START Exercise data

(** * ufgbatch: the batch conversion and regression-test scripts

    A shallow embedding of the Python modules under [tools/ufgbatch]
    ([ufgcommon/util.py], [ufgcommon/process.py], [ufgcommon/task.py],
    [ufgcommon/diff.py] and the tail of [ufgtest.py]), followed by the
    properties established about them.

    Python integers are unbounded, so they are embedded as [Z]; text is
    embedded as [string]; dictionaries keyed by text as [gmap string];
    objects that are mutated through references live in an explicit store. *)

From Stdlib Require Import ZArith String Ascii List Lia Bool.
From Stdlib Require Import DecimalString DecimalZ DecimalPos.
From stdpp Require Import gmap strings list fin_maps.

Local Open Scope string_scope.
Local Open Scope list_scope.
Local Open Scope Z_scope.

(* ===================================================================== *)
(** * Definitions                                                         *)
(* ===================================================================== *)

(** ** Python values *)

(** Truth value of an integer: [bool(n)] is [n != 0]. *)
Definition truthy (n : Z) : bool := negb (n =? 0).

(** [a or b] on integers: the first operand when it is true, else the second. *)
Definition py_or (a b : Z) : Z := if truthy a then a else b.

(** Truth value of a list: true when it is not empty. *)
Definition list_truthy {A : Type} (l : list A) : bool :=
  match l with [] => false | _ :: _ => true end.

(** ** Text

    A text is a [string] whose characters are code points below 256. *)

Definition LF : ascii := "010"%char.
Definition VT : ascii := "011"%char.
Definition FF : ascii := "012"%char.
Definition CR : ascii := "013"%char.
Definition TAB : ascii := "009"%char.
Definition ESC : ascii := "027"%char.
Definition DQUOTE : ascii := "034"%char.

Definition char_code (c : ascii) : nat := nat_of_ascii c.

Definition char_in_range (lo hi c : ascii) : bool :=
  ((char_code lo <=? char_code c) && (char_code c <=? char_code hi))%nat.

Definition char_eqb (a b : ascii) : bool := Ascii.eqb a b.

Definition is_upper (c : ascii) : bool := char_in_range "A" "Z" c.
Definition is_digit (c : ascii) : bool := char_in_range "0" "9" c.

(** [str.lower()] on one character: the letters A-Z, and the capital letters
    of the Latin-1 range (192-222 but 215), move up by 32. *)
Definition lower_char (c : ascii) : ascii :=
  if is_upper c
     || (char_in_range "192" "222" c && negb (char_eqb c "215"))
  then ascii_of_nat (char_code c + 32) else c.

Fixpoint lower (s : string) : string :=
  match s with
  | EmptyString => EmptyString
  | String c s' => String (lower_char c) (lower s')
  end.

(** [sub in s]. *)
Fixpoint contains (sub s : string) : bool :=
  String.prefix sub s
  || match s with
     | EmptyString => false
     | String _ s' => contains sub s'
     end.

(** [' ' in s] and the like. *)
Fixpoint contains_char (c : ascii) (s : string) : bool :=
  match s with
  | EmptyString => false
  | String d s' => char_eqb c d || contains_char c s'
  end.
(** * Zetta protocol: frame codec and byte-wise receive state machine

    A shallow embedding of [Core/inc/zetta_protocol.h] and
    [Core/src/zetta_protocol.c] and the properties of the frame codec.

    Conventions of the embedding.
    - [uint8_t], [uint16_t] and [uint32_t] values are integers of [Z];
      every narrowing store and every increment writes its wrap-around out.
    - Arrays are lists; an access outside an array is C undefined behaviour
      and gives the outcome [Undefined].
    - The two busy-wait loops run on fuel; a loop that is still spinning when
      the fuel is gone gives the outcome [Spin].
    - The file-scope variables [tx_buf], [buf_tx_size] and [dbg_crc_val] live
      in the record [World], next to the log of the calls made through the
      function pointers [interface.send] and [interface.OnError]. *)

From stdpp Require Import base numbers list.

Local Open Scope Z_scope.

(** ** Outcomes of a call *)

Inductive outcome (A : Type) : Type :=
| Ret (a : A)
| Spin
| Undefined.

Arguments Ret {A} a.
Arguments Spin {A}.
Arguments Undefined {A}.

Definition bind {A B : Type} (m : outcome A) (k : A → outcome B) : outcome B :=
  match m with
  | Ret a => k a
  | Spin => Spin
  | Undefined => Undefined
  end.

Notation "'do' x <- m ;; k" := (bind m (λ x, k))
  (at level 10, x name, m at level 99, k at level 200).
Notation "'do' ' p <- m ;; k" := (bind m (λ x, match x with p => k end))
  (at level 10, p pattern, m at level 99, k at level 200).

(** ** Constants of zetta_protocol.h *)

Definition START_BYTE : Z := 0xAA.
Definition STOP_BYTE : Z := 0xBC.
Definition MAX_PAYLOAD_SIZE : Z := 25.

(** [sizeof(ZettaFrame_t)] for the packed record: start, type, len,
    payload[MAX_PAYLOAD_SIZE], crc, stop. *)
Definition MAX_ZETTA_FRAME_SIZE : Z := 1 + 1 + 1 + MAX_PAYLOAD_SIZE + 1 + 1.

Definition wrap8 (z : Z) : Z := z mod 2 ^ 8.
Definition wrap16 (z : Z) : Z := z mod 2 ^ 16.
Definition wrap32 (z : Z) : Z := z mod 2 ^ 32.

(** ** Enumerations *)

(** [ZettaPacketType_t] is a packed enumeration, one byte wide; any byte can
    travel in it, so it is kept as an integer. *)
Definition ZettaPacketType_t : Type := Z.
Definition MSG_ACK : ZettaPacketType_t := 0.
Definition MSG_PUBLISH : ZettaPacketType_t := 1.
Definition MSG_SUBSCRIBE : ZettaPacketType_t := 2.

(** [ZettaFrameRxState_t].  The field that holds it is an integer, so that
    the [default] branch of the parser's [switch] has a meaning. *)
Definition ZettaFrameRxState_t : Type := Z.
Definition STATE_RX_WAIT_START : ZettaFrameRxState_t := 0.
Definition STATE_RX_GET_TYPE : ZettaFrameRxState_t := 1.
Definition STATE_RX_GET_LEN : ZettaFrameRxState_t := 2.
Definition STATE_RX_GET_PAYLOAD : ZettaFrameRxState_t := 3.
Definition STATE_RX_GET_CRC : ZettaFrameRxState_t := 4.
Definition STATE_RX_GET_STOP : ZettaFrameRxState_t := 5.

Inductive ZettaError_t : Set :=
| ZETTA_ERROR
| ZETTA_OK
| ZETTA_ERROR_TYPE
| ZETTA_FRAME_ERROR
| ZETTA_ERROR_INVALID_START
| ZETTA_ERROR_PAYLOAD_TOO_LARGE
| ZETTA_ERROR_CRC_MISMATCH
| ZETTA_ERROR_INVALID_STOP
| ZETTA_ERROR_TIMEOUT
| ZETTA_ERROR_TX_BUSY
| ZETTA_ERROR_RX_BUSY.

(** The integer value of an enumerator, as C numbers them. *)
Definition ZettaError_val (e : ZettaError_t) : Z :=
  match e with
  | ZETTA_ERROR => 0
  | ZETTA_OK => 1
  | ZETTA_ERROR_TYPE => 2
  | ZETTA_FRAME_ERROR => 3
  | ZETTA_ERROR_INVALID_START => 4
  | ZETTA_ERROR_PAYLOAD_TOO_LARGE => 5
  | ZETTA_ERROR_CRC_MISMATCH => 6
  | ZETTA_ERROR_INVALID_STOP => 7
  | ZETTA_ERROR_TIMEOUT => 8
  | ZETTA_ERROR_TX_BUSY => 9
  | ZETTA_ERROR_RX_BUSY => 10
  end.

Inductive ZettaProtocolState_t : Set :=
| ZETTA_STATE_TX_BUSY
| ZETTA_STATE_TX_READY
| ZETTA_STATE_RX_READY
| ZETTA_STATE_RX_BUSY.

#[global] Instance ZettaError_eq_dec : EqDecision ZettaError_t.
Proof. solve_decision. Defined.

#[global] Instance ZettaProtocolState_eq_dec : EqDecision ZettaProtocolState_t.
Proof. solve_decision. Defined.

(** ** Records *)

Record ZettaFrame_t : Type := mkFrame {
  start : Z;
  type : Z;
  len : Z;
  payload : list Z;
  crc : Z;
  stop : Z
}.

Record Internal_t : Type := mkInternal {
  pstate : ZettaProtocolState_t;
  index : Z;
  frame : ZettaFrame_t;
  last_byte_time : Z;
  error : ZettaError_t;
  rx_frame_state : ZettaFrameRxState_t;
  payload_ready : Z
}.

(** Function pointers.  The transport functions are named by a number; the
    checksum function is the function from the bytes it is handed to the
    value it returns; a completion callback is null, one of the two of the
    library, or a caller's; an error handler is null, the library's, or a
    caller's, which may rewrite the internal state. *)
Definition ZettaTransmit : Type := nat.
Definition ZettaRecieve : Type := nat.
Definition ZettaComputeCRC : Type := list Z → Z.

Inductive ZettaCpltClbk : Type :=
| Clbk_NULL
| Clbk_zetta_recieve_cplt_clb
| Clbk_zetta_transmit_cplt_clb
| Clbk_user (id : nat).

Inductive HandleError : Type :=
| OnError_NULL
| OnError_zetta_error_manager
| OnError_user (handler : Internal_t → ZettaError_t → Internal_t).

Record ZettaInterface_t : Type := mkInterface {
  send : ZettaTransmit;
  receive : ZettaRecieve;
  computeCRC : ZettaComputeCRC;
  rxCpltClbk : ZettaCpltClbk;
  txCpltClbk : ZettaCpltClbk;
  OnError : HandleError
}.

Record Zetta_t : Type := mkZetta {
  interface : ZettaInterface_t;
  _internal : Internal_t
}.

(** Calls that leave the library through a function pointer. *)
Inductive event : Type :=
| EvSend (f : ZettaTransmit) (data : list Z) (size : Z)
| EvOnError (e : ZettaError_t).

Record World : Type := mkWorld {
  tx_buf : list Z;
  buf_tx_size : Z;
  dbg_crc_val : Z;
  calls : list event
}.

(** ** Field updates *)

Definition set_start (v : Z) (f : ZettaFrame_t) : ZettaFrame_t :=
  mkFrame v (type f) (len f) (payload f) (crc f) (stop f).
Definition set_type (v : Z) (f : ZettaFrame_t) : ZettaFrame_t :=
  mkFrame (start f) v (len f) (payload f) (crc f) (stop f).
Definition set_len (v : Z) (f : ZettaFrame_t) : ZettaFrame_t :=
  mkFrame (start f) (type f) v (payload f) (crc f) (stop f).
Definition set_payload (v : list Z) (f : ZettaFrame_t) : ZettaFrame_t :=
  mkFrame (start f) (type f) (len f) v (crc f) (stop f).
Definition set_crc (v : Z) (f : ZettaFrame_t) : ZettaFrame_t :=
  mkFrame (start f) (type f) (len f) (payload f) v (stop f).
Definition set_stop (v : Z) (f : ZettaFrame_t) : ZettaFrame_t :=
  mkFrame (start f) (type f) (len f) (payload f) (crc f) v.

END Exercise data

## What is expected
If a line in the records above has the word "World", copy it out.

## Written answer
      in the record [World], next to the log of the calls made through the
Record World : Type := mkWorld {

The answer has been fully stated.